DATASET CONTENT Block Start

(* ===== verification/Utils.v ===== *)
(** * Utilities

    utils/utils.{h,cc} and the string helper of utils/log.h: the size
    literals, the directory of the guests' configuration files with the
    temporary change of the process's user and group, and the detachment of
    the server process from its terminal. *)

From S2P Require Import Prelude.
From S2P Require Import CStd.
From S2P Require Import Os.
From Stdlib Require Import Ascii.

Local Open Scope Z_scope.

Definition MAX_PATH : Z := 2048.

(** [operator""_KB] and its fellows: [size_t] from [unsigned long long]. *)
Definition _KB (v : Z) : Z := u64 (1024 * v).
Definition _MB (v : Z) : Z := u64 (1024 * 1024 * v).
Definition _GB (v : Z) : Z := u64 (1024 * 1024 * 1024 * v).

(** [path.find_last_of(set)], the number of characters up to and with the
    last one of the set; 0 when there is none ([npos + 1]). *)
Fixpoint after_last_of (set : list ascii) (s : string) : nat :=
  match s with
  | EmptyString => 0
  | String c s =>
      match after_last_of set s with
      | O => if decide (c ∈ set) then 1 else 0
      | n => S n
      end
  end.

(** [std::string logger::path_to_filename(std::string path)] *)
Definition path_to_filename (path : string) : string :=
  str_drop (after_last_of ["/"%char; "\"%char] path) path.

Lemma after_last_of_clean set s :
  Forall (λ c, c ∉ set) (chars (str_drop (after_last_of set s) s)).
Proof.
  unfold chars. induction s as [|c s IH]; [constructor|]. cbn [after_last_of].
  destruct (after_last_of set s) as [|n]; [|exact IH].
  assert (str_drop 0 s = s) as Hd by (by destruct s). rewrite Hd in IH.
  case_decide; cbn; [done|]. by constructor.
Qed.

(** ** User and group of a process *)

Record Ids : Type := mkIds { real : Z; effective : Z; saved : Z }.
Record Creds : Type := mkCreds { uids : Ids; gids : Ids }.

(** [(uid_t)-1]: leave this id as it is. *)
Definition id_keep : Z := 4294967295.
Definition id_pick (v old : Z) : Z := if decide (v = id_keep) then old else v.
(** A process without the capability may only use the ids it has. *)
Definition id_allowed (i : Ids) (v : Z) : bool :=
  bool_decide (v = id_keep ∨ v = real i ∨ v = effective i ∨ v = saved i).

(** [setresuid], [setresgid]; the program does not look at the result. *)
Definition setres (cap : bool) (r e s : Z) (i : Ids) : Ids :=
  if cap || (id_allowed i r && id_allowed i e && id_allowed i s)
  then mkIds (id_pick r (real i)) (id_pick e (effective i)) (id_pick s (saved i))
  else i.

Section config_path.
Context {E : OsEnv}.
(** Whether a process with these ids may change to any other. *)
Context (capable : Creds → bool).

Record UtilSt : Type := mkUtil {
  civ_config_path : option string;
  creds : Creds;
  u_os : OsSt;
}.

Definition set_path (p : option string) (s : UtilSt) : UtilSt := mkUtil p (creds s) (u_os s).
Definition set_creds (c : Creds) (s : UtilSt) : UtilSt := mkUtil (civ_config_path s) c (u_os s).
Definition util_os {A} (c : M OsSt A) : M UtilSt A :=
  lift u_os (λ o s, mkUtil (civ_config_path s) (creds s) o) c.

Definition setresuid (r e s : Z) : M UtilSt unit :=
  modify (λ t, set_creds
    (mkCreds (setres (capable (creds t)) r e s (uids (creds t))) (gids (creds t))) t).
Definition setresgid (r e s : Z) : M UtilSt unit :=
  modify (λ t, set_creds
    (mkCreds (uids (creds t)) (setres (capable (creds t)) r e s (gids (creds t)))) t).

(** [snprintf(civ_config_path, MAX_PATH, "%s%s", pwd.pw_dir, "/.intel/.civ")] *)
Definition config_dir (pw_dir : string) : string :=
  str_take (Z.to_nat (MAX_PATH - 1)) (pw_dir +:+ "/.intel/.civ").

(** [const char *GetConfigPath(void)]; [None] is [NULL]. *)
Definition GetConfigPath : M UtilSt (option string) :=
  cached ← gets civ_config_path;
  match cached with
  | Some p => mret (Some p)
  | None =>
      c ← gets creds;
      let ruid := real (uids c) in
      let suid := effective (uids c) in
      let rgid := real (gids c) in
      let sgid := effective (gids c) in
      sudo_uid ← util_os (os (Getenv "SUDO_UID"));
      sudo_gid ← util_os (os (Getenv "SUDO_GID"));
      let egid := match sudo_gid with Some v => u32 (atoi v) | None => effective (gids c) end in
      when (bool_decide (is_Some sudo_gid)) (setresgid rgid egid sgid) ;;
      let euid := match sudo_uid with Some v => u32 (atoi v) | None => effective (uids c) end in
      when (bool_decide (is_Some sudo_uid)) (setresuid ruid euid suid) ;;
      modify (set_path (Some EmptyString)) ;;
      pwd ← util_os (os (GetpwuidDir euid));
      match pwd with
      | None => mret None
      | Some pw_dir =>
          modify (set_path (Some (config_dir pw_dir))) ;;
          ex ← util_os (os (FsExists (config_dir pw_dir)));
          (if negb ex then
             made ← util_os (os (FsCreateDirs (config_dir pw_dir)));
             if negb made then modify (set_path None) else skip
           else skip) ;;
          when (bool_decide (is_Some sudo_gid)) (setresgid rgid sgid egid) ;;
          when (bool_decide (is_Some sudo_uid)) (setresuid ruid suid euid) ;;
          gets civ_config_path
      end
  end.
End config_path.

(** ** Detaching from the terminal *)

(** How a function ends in one of the processes that [fork] makes. *)
Inductive ended (A : Type) : Type :=
| Returned (ret : A)
| Exited (status : Z).
Arguments Returned {A} ret.
Arguments Exited {A} status.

DATASET CONTENT Block End

ABOUT THIS EXERCISE:
From the listing above, output exactly the run of lines that starts with the line containing "match cached with" and ends with the line containing "if negb made".

OUTPUT OF THE EXERCISE:
  match cached with
  | Some p => mret (Some p)
  | None =>
      c ← gets creds;
      let ruid := real (uids c) in
      let suid := effective (uids c) in
      let rgid := real (gids c) in
      let sgid := effective (gids c) in
      sudo_uid ← util_os (os (Getenv "SUDO_UID"));
      sudo_gid ← util_os (os (Getenv "SUDO_GID"));
      let egid := match sudo_gid with Some v => u32 (atoi v) | None => effective (gids c) end in
      when (bool_decide (is_Some sudo_gid)) (setresgid rgid egid sgid) ;;
      let euid := match sudo_uid with Some v => u32 (atoi v) | None => effective (uids c) end in
      when (bool_decide (is_Some sudo_uid)) (setresuid ruid euid suid) ;;
      modify (set_path (Some EmptyString)) ;;
      pwd ← util_os (os (GetpwuidDir euid));
      match pwd with
      | None => mret None
      | Some pw_dir =>
          modify (set_path (Some (config_dir pw_dir))) ;;
          ex ← util_os (os (FsExists (config_dir pw_dir)));
          (if negb ex then
             made ← util_os (os (FsCreateDirs (config_dir pw_dir)));
             if negb made then modify (set_path None) else skip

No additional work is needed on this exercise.